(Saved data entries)
■ ■ ■ ■ ■

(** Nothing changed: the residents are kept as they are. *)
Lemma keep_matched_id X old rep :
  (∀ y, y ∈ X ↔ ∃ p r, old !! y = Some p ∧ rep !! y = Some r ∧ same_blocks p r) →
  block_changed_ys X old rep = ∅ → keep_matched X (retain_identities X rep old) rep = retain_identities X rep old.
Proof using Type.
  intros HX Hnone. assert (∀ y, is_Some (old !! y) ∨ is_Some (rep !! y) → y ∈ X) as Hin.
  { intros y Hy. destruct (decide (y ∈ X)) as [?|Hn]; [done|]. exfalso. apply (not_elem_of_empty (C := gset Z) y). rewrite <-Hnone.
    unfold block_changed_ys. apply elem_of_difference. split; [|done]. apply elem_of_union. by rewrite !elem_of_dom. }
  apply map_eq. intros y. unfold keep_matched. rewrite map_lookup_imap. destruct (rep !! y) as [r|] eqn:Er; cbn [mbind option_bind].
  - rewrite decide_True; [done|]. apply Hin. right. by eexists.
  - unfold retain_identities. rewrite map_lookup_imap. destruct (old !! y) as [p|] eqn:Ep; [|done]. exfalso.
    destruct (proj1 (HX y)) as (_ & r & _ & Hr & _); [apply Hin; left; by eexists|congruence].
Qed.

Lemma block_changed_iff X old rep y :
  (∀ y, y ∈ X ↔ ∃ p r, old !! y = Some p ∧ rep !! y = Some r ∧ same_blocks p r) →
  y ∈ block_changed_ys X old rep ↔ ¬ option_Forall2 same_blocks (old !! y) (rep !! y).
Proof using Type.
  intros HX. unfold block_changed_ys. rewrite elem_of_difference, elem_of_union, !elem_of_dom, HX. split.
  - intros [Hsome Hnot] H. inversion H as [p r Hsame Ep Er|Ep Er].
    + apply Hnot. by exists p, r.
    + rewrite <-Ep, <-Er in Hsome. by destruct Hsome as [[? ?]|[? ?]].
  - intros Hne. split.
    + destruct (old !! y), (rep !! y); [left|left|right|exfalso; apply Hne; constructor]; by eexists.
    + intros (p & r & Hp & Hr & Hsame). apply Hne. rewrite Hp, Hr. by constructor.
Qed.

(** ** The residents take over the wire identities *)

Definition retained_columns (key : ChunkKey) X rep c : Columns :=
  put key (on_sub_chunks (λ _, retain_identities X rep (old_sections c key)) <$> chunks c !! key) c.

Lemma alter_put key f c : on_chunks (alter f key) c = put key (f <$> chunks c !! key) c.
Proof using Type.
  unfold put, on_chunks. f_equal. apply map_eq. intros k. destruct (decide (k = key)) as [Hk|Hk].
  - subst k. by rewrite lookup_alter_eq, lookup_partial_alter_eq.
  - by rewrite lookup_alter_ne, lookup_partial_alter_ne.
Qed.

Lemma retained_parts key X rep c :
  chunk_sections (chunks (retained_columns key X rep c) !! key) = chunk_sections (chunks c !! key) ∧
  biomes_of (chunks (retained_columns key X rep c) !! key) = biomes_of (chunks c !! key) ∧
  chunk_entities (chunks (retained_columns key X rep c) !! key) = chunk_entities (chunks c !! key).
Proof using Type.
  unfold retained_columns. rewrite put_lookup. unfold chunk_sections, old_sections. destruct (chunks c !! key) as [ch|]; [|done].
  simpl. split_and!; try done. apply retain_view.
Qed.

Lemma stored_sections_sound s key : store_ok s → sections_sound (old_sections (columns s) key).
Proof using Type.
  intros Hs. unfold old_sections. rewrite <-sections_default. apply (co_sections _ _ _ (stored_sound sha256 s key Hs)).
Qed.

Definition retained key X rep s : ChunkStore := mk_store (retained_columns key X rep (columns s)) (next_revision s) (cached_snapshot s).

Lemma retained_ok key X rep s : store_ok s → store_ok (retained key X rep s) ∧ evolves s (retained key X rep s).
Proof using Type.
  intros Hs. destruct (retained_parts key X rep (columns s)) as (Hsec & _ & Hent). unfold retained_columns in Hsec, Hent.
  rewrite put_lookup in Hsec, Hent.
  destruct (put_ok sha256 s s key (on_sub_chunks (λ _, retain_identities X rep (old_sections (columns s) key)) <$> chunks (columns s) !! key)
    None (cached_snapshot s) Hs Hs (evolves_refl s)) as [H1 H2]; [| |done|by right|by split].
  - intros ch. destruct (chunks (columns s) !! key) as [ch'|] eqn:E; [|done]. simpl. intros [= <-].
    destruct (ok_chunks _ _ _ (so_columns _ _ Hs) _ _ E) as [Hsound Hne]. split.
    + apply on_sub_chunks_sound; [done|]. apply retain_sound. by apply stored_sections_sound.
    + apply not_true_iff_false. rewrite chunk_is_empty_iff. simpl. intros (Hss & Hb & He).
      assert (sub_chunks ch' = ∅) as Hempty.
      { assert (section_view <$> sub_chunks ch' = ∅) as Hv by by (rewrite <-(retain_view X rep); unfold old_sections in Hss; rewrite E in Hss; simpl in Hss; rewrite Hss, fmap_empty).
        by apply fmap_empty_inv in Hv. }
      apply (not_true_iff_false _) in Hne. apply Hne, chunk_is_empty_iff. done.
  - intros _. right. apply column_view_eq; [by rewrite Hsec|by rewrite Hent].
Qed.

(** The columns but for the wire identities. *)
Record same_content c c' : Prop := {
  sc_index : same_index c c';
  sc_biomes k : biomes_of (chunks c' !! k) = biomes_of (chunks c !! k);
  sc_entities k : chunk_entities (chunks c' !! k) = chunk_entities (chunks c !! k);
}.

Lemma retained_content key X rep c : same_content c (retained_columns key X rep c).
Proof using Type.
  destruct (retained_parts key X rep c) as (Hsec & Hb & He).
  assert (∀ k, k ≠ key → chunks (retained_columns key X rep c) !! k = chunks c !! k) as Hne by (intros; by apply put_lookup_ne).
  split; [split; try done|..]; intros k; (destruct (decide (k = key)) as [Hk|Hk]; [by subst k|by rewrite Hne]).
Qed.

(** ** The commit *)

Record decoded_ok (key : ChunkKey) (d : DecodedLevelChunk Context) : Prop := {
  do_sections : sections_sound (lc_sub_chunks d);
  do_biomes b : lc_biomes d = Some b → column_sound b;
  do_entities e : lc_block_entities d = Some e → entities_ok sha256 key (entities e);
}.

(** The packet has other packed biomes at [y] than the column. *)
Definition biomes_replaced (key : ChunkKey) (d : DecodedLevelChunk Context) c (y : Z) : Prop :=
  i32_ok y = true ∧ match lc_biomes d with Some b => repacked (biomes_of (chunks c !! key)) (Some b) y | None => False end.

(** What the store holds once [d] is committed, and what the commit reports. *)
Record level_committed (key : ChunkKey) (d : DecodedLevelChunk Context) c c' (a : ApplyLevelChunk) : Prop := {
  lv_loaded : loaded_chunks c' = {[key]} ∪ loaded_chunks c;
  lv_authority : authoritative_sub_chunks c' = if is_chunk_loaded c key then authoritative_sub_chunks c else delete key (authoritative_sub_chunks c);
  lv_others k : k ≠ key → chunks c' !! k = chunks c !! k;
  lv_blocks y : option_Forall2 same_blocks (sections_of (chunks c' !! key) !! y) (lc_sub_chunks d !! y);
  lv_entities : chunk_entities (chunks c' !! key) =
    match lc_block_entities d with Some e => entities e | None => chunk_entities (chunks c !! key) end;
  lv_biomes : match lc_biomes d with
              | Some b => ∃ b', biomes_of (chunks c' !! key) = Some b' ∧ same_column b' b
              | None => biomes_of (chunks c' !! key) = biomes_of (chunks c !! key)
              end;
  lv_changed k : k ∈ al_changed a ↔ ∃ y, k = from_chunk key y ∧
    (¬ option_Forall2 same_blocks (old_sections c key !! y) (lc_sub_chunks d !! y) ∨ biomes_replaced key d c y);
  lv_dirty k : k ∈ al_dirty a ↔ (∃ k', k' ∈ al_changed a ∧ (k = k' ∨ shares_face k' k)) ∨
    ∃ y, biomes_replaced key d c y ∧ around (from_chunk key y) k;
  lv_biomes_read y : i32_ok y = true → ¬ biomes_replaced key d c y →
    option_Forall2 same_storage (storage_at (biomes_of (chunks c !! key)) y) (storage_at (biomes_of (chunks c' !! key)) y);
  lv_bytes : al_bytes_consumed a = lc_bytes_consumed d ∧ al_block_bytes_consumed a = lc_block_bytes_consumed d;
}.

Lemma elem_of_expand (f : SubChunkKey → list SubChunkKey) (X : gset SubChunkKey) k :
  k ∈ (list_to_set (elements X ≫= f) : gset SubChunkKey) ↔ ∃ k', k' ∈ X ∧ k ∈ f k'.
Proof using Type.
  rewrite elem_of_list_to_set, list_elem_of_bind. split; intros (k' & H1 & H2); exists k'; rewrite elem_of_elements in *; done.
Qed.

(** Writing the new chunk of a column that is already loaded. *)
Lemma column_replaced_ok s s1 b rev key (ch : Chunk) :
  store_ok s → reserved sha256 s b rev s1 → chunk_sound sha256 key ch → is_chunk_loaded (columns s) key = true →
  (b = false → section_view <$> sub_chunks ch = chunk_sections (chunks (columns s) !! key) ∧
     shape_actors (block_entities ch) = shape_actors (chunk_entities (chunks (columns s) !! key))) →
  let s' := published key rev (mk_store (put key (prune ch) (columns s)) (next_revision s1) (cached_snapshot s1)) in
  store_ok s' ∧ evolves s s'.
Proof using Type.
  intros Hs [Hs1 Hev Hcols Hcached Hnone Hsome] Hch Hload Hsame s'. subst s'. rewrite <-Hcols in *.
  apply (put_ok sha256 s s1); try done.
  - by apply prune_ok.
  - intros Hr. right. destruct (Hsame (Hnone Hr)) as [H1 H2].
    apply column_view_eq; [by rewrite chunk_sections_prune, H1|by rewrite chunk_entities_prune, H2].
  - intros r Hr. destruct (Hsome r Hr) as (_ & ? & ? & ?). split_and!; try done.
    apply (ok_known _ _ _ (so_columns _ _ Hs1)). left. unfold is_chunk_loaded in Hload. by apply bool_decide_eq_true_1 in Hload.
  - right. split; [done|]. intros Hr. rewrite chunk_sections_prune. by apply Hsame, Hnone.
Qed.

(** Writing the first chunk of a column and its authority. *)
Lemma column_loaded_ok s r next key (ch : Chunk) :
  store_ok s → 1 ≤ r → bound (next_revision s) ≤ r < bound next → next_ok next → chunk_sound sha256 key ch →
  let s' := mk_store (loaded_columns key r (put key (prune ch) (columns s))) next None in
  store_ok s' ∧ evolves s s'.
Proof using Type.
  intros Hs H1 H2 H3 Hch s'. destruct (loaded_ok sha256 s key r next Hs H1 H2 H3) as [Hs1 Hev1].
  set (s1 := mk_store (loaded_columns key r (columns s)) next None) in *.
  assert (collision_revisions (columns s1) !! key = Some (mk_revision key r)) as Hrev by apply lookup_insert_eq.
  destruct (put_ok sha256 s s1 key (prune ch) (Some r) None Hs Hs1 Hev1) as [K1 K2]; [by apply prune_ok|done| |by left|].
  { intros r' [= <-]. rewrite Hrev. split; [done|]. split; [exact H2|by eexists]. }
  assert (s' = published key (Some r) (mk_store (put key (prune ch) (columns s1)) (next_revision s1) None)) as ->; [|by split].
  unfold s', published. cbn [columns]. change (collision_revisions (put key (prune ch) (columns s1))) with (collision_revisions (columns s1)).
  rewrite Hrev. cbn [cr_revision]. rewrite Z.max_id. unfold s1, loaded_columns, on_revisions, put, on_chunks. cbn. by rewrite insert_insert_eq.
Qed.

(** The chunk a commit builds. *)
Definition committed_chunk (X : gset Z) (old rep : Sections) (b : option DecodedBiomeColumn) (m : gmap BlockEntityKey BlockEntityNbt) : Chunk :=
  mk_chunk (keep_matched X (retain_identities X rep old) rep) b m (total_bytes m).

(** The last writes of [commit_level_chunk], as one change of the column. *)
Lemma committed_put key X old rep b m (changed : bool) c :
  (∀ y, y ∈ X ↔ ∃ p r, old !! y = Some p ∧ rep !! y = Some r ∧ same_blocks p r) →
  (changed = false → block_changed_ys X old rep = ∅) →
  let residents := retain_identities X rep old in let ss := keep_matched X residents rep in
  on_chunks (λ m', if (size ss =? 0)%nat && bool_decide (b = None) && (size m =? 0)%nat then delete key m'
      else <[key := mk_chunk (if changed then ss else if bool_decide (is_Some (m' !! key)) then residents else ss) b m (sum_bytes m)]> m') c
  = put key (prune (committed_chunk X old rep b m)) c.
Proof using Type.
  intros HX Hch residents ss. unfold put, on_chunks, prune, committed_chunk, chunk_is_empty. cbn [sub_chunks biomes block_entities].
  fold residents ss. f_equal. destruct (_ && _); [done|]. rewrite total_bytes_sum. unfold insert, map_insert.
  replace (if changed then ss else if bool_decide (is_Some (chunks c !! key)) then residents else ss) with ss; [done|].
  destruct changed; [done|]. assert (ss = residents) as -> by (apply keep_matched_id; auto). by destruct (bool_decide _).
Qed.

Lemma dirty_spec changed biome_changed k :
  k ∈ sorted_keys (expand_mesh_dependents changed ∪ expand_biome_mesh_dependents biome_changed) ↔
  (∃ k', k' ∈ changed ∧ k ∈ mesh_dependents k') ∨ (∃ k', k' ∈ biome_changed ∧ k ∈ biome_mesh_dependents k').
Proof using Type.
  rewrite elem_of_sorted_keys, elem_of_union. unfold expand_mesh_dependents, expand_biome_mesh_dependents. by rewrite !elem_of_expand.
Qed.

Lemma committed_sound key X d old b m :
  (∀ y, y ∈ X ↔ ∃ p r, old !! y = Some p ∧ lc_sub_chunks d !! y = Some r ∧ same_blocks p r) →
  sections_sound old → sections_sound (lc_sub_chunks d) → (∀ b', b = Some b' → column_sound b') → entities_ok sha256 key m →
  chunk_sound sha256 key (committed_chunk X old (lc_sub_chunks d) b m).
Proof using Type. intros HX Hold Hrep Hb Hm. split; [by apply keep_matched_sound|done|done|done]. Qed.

■ ■ ■ ■ ■

### TASK DETAILS
The word to find is "subst". Copy every line of the records that holds it.

### ANSWER SECTION
  - subst k. by rewrite lookup_alter_eq, lookup_partial_alter_eq.
  split; [split; try done|..]; intros k; (destruct (decide (k = key)) as [Hk|Hk]; [by subst k|by rewrite Hne]).
  intros Hs [Hs1 Hev Hcols Hcached Hnone Hsome] Hch Hload Hsame s'. subst s'. rewrite <-Hcols in *.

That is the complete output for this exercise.